## DATA SUPPLIED
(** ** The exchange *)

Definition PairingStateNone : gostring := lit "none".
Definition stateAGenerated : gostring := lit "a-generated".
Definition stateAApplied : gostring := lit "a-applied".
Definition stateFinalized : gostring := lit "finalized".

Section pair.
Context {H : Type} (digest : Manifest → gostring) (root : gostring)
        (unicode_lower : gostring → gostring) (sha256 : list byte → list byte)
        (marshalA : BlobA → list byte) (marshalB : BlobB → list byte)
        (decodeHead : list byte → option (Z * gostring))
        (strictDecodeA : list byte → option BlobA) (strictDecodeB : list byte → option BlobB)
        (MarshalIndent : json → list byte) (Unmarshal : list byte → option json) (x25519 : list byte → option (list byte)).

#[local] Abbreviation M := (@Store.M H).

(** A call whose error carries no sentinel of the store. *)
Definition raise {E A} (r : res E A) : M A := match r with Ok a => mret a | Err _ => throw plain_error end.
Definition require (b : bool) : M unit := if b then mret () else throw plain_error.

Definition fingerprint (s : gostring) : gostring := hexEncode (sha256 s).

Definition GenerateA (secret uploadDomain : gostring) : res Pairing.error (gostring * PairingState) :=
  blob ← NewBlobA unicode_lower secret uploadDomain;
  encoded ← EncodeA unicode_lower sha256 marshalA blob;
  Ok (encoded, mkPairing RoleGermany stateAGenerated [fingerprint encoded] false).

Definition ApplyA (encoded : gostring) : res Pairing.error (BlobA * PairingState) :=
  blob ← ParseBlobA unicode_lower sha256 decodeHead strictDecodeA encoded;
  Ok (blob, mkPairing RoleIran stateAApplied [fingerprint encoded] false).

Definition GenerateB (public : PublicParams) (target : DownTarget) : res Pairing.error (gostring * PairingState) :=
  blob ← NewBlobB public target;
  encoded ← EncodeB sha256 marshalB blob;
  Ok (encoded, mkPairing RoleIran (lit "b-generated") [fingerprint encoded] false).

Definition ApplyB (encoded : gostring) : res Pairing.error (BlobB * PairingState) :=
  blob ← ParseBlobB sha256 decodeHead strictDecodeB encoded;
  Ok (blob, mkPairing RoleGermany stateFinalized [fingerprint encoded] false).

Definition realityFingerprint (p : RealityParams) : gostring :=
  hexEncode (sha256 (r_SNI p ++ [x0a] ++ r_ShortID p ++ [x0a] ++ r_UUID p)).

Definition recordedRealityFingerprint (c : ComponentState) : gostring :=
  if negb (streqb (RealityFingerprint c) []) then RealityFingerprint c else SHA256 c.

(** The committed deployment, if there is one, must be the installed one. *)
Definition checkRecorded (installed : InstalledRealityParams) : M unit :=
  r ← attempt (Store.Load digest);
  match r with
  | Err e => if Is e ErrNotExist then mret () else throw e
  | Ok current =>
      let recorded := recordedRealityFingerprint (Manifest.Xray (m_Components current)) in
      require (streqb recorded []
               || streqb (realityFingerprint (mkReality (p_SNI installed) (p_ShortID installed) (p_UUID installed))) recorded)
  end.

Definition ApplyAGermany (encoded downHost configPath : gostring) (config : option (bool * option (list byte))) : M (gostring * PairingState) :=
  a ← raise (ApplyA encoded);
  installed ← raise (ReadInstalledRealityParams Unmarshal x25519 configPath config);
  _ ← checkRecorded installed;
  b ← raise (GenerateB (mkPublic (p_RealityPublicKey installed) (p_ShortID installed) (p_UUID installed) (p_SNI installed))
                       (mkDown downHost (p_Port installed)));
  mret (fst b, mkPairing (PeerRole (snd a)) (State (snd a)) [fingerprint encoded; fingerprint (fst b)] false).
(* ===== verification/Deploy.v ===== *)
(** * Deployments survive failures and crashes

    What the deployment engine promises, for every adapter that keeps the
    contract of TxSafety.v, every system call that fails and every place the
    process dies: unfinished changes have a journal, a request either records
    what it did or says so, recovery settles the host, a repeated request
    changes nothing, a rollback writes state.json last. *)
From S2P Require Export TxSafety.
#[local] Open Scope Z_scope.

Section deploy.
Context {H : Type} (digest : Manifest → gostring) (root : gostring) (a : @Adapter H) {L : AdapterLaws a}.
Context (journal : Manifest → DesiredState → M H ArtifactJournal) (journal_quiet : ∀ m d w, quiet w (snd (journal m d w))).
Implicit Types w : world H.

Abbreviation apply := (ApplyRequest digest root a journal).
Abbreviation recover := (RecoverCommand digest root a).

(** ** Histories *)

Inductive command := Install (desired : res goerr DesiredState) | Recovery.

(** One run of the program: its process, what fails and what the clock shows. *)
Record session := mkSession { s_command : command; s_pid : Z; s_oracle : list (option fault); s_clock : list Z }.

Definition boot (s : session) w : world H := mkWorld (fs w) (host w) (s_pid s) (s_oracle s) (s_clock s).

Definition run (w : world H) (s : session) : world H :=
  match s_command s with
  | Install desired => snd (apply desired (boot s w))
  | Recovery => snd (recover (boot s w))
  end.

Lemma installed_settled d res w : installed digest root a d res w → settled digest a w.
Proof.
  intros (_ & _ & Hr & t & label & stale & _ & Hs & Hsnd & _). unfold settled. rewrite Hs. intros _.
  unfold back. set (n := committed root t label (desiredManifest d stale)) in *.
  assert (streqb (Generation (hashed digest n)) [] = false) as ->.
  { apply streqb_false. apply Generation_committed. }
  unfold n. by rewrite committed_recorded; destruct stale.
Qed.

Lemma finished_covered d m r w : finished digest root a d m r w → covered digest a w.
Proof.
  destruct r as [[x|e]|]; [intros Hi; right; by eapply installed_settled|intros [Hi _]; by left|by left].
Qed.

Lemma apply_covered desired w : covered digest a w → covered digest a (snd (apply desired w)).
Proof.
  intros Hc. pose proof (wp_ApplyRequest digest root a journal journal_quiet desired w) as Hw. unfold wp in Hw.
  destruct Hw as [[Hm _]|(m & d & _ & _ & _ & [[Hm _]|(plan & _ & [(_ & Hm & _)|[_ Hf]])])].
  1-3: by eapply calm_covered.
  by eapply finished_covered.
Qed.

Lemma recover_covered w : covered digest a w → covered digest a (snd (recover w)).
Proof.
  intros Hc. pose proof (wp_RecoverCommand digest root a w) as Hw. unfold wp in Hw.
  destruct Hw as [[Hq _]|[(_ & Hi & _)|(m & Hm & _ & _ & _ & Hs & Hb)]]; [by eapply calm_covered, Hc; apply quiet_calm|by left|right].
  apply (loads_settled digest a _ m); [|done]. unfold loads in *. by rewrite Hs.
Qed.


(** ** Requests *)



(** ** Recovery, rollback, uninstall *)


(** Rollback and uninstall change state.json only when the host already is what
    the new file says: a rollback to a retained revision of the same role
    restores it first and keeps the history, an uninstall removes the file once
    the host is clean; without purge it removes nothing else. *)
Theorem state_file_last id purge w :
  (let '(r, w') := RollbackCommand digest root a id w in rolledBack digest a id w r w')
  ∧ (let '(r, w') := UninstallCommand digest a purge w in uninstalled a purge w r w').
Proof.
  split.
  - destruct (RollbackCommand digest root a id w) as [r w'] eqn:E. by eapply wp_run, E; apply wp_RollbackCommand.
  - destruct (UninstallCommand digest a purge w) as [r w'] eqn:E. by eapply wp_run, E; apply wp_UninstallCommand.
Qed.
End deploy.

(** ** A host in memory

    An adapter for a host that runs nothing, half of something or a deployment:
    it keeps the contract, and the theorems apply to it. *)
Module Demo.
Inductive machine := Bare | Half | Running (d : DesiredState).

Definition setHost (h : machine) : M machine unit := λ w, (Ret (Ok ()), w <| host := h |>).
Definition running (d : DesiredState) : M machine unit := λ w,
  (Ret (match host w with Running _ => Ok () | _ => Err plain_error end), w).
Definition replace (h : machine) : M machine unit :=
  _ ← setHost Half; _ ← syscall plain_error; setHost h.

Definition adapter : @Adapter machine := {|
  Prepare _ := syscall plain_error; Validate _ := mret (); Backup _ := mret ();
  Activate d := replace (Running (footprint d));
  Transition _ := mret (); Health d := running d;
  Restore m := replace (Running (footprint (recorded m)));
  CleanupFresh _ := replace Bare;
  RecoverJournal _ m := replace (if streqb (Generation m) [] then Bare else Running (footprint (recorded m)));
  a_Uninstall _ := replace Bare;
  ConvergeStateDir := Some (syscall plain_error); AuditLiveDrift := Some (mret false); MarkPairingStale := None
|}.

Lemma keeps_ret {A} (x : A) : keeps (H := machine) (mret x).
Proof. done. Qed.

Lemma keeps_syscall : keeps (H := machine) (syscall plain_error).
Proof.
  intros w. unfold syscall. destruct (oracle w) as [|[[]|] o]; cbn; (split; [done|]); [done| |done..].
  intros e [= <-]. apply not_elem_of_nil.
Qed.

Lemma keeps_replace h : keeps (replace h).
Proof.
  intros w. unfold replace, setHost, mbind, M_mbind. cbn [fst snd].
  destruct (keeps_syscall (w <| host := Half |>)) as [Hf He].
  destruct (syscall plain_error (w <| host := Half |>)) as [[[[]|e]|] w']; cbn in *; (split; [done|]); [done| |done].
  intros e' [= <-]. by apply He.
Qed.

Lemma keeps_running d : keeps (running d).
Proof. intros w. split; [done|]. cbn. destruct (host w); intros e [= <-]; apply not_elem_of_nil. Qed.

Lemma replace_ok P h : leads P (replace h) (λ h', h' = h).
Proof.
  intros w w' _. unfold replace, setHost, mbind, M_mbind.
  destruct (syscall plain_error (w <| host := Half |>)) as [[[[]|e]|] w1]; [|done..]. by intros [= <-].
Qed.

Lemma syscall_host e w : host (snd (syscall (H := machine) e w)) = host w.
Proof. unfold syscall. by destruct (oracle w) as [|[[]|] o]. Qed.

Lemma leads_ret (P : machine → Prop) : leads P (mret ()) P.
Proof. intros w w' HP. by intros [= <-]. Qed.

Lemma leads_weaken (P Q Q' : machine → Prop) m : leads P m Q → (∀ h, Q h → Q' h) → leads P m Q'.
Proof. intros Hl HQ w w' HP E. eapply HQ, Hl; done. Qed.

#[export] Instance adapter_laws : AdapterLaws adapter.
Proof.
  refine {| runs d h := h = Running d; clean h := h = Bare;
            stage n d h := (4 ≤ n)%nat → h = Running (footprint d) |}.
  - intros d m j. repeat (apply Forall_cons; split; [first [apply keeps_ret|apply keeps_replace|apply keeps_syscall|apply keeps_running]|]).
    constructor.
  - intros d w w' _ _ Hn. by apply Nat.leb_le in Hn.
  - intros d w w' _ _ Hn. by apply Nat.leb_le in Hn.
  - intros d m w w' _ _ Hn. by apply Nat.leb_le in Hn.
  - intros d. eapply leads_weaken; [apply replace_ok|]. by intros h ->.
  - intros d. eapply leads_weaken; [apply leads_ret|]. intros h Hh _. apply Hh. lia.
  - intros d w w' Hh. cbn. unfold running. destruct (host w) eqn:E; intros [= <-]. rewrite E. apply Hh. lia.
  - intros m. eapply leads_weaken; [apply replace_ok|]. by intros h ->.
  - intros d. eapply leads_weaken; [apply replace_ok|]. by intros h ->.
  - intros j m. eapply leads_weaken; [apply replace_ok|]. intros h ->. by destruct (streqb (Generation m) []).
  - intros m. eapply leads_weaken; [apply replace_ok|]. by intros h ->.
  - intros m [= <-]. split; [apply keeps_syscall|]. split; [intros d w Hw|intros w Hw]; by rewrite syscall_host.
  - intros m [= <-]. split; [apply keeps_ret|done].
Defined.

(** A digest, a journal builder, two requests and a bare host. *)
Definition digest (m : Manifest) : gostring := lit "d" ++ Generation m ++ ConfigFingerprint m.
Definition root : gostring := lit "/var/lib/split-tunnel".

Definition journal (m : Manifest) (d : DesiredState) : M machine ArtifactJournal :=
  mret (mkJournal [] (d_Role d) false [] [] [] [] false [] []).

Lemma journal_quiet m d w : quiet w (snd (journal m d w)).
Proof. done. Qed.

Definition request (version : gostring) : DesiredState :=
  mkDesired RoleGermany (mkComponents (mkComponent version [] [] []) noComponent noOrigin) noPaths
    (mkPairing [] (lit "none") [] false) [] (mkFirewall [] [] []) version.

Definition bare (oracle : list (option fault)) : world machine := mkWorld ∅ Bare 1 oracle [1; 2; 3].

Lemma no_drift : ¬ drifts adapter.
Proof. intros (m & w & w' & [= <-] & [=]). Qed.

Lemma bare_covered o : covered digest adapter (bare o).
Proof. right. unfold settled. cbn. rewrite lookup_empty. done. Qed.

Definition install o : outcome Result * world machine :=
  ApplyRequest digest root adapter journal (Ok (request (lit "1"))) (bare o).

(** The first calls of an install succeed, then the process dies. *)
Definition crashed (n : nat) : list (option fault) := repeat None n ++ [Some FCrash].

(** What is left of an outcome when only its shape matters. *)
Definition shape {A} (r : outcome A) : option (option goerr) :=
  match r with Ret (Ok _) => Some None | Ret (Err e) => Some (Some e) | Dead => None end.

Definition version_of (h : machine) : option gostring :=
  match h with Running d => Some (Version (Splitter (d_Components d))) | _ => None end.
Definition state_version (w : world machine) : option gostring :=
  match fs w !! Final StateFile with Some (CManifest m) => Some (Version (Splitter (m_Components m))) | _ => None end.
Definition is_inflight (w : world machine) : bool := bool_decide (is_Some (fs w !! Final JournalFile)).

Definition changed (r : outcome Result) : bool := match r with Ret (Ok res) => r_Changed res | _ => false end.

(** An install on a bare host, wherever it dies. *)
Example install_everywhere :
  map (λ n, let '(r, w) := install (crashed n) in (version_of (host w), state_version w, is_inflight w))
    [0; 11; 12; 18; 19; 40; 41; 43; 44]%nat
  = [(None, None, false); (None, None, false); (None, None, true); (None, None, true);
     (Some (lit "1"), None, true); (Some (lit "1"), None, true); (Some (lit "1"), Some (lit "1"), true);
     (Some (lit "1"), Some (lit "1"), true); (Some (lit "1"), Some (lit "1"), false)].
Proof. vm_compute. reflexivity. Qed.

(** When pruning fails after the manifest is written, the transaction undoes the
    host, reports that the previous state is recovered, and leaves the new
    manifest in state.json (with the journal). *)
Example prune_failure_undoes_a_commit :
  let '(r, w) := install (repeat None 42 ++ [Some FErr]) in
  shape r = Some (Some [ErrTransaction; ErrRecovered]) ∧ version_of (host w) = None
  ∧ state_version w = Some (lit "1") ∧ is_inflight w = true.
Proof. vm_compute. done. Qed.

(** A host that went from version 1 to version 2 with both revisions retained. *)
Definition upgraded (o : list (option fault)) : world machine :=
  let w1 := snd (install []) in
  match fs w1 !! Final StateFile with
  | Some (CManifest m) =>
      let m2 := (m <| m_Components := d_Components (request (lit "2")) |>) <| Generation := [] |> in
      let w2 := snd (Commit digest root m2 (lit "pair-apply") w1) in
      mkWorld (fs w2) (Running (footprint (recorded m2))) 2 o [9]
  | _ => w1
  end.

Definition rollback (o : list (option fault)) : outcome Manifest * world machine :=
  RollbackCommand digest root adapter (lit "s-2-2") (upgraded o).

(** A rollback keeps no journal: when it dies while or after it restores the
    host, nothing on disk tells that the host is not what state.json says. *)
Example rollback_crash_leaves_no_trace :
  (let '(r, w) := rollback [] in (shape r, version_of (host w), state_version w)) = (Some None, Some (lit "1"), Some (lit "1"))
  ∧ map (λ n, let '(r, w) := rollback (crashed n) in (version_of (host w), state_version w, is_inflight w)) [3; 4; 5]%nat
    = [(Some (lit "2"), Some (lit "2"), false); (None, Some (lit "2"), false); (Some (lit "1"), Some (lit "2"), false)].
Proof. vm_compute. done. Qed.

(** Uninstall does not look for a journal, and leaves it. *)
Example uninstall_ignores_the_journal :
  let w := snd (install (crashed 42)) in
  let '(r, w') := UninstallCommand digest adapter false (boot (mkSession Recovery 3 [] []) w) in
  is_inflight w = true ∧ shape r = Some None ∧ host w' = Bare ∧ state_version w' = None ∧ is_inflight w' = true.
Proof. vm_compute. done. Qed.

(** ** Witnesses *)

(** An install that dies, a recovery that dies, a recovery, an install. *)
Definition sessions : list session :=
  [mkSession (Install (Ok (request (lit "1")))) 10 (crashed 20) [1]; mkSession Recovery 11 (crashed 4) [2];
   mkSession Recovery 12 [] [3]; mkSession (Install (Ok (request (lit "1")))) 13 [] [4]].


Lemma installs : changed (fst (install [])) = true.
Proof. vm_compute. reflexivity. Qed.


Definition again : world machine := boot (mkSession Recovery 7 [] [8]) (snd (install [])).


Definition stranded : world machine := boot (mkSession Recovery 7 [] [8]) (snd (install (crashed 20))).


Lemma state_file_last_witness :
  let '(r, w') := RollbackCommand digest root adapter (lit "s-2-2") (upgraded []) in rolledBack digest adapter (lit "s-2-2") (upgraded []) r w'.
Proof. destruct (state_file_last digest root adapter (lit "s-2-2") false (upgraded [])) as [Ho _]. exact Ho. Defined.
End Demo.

## TRY IT
Look through the entries above and report the number of lines that contain "CManifest". Write only the number.

## ANSWER
2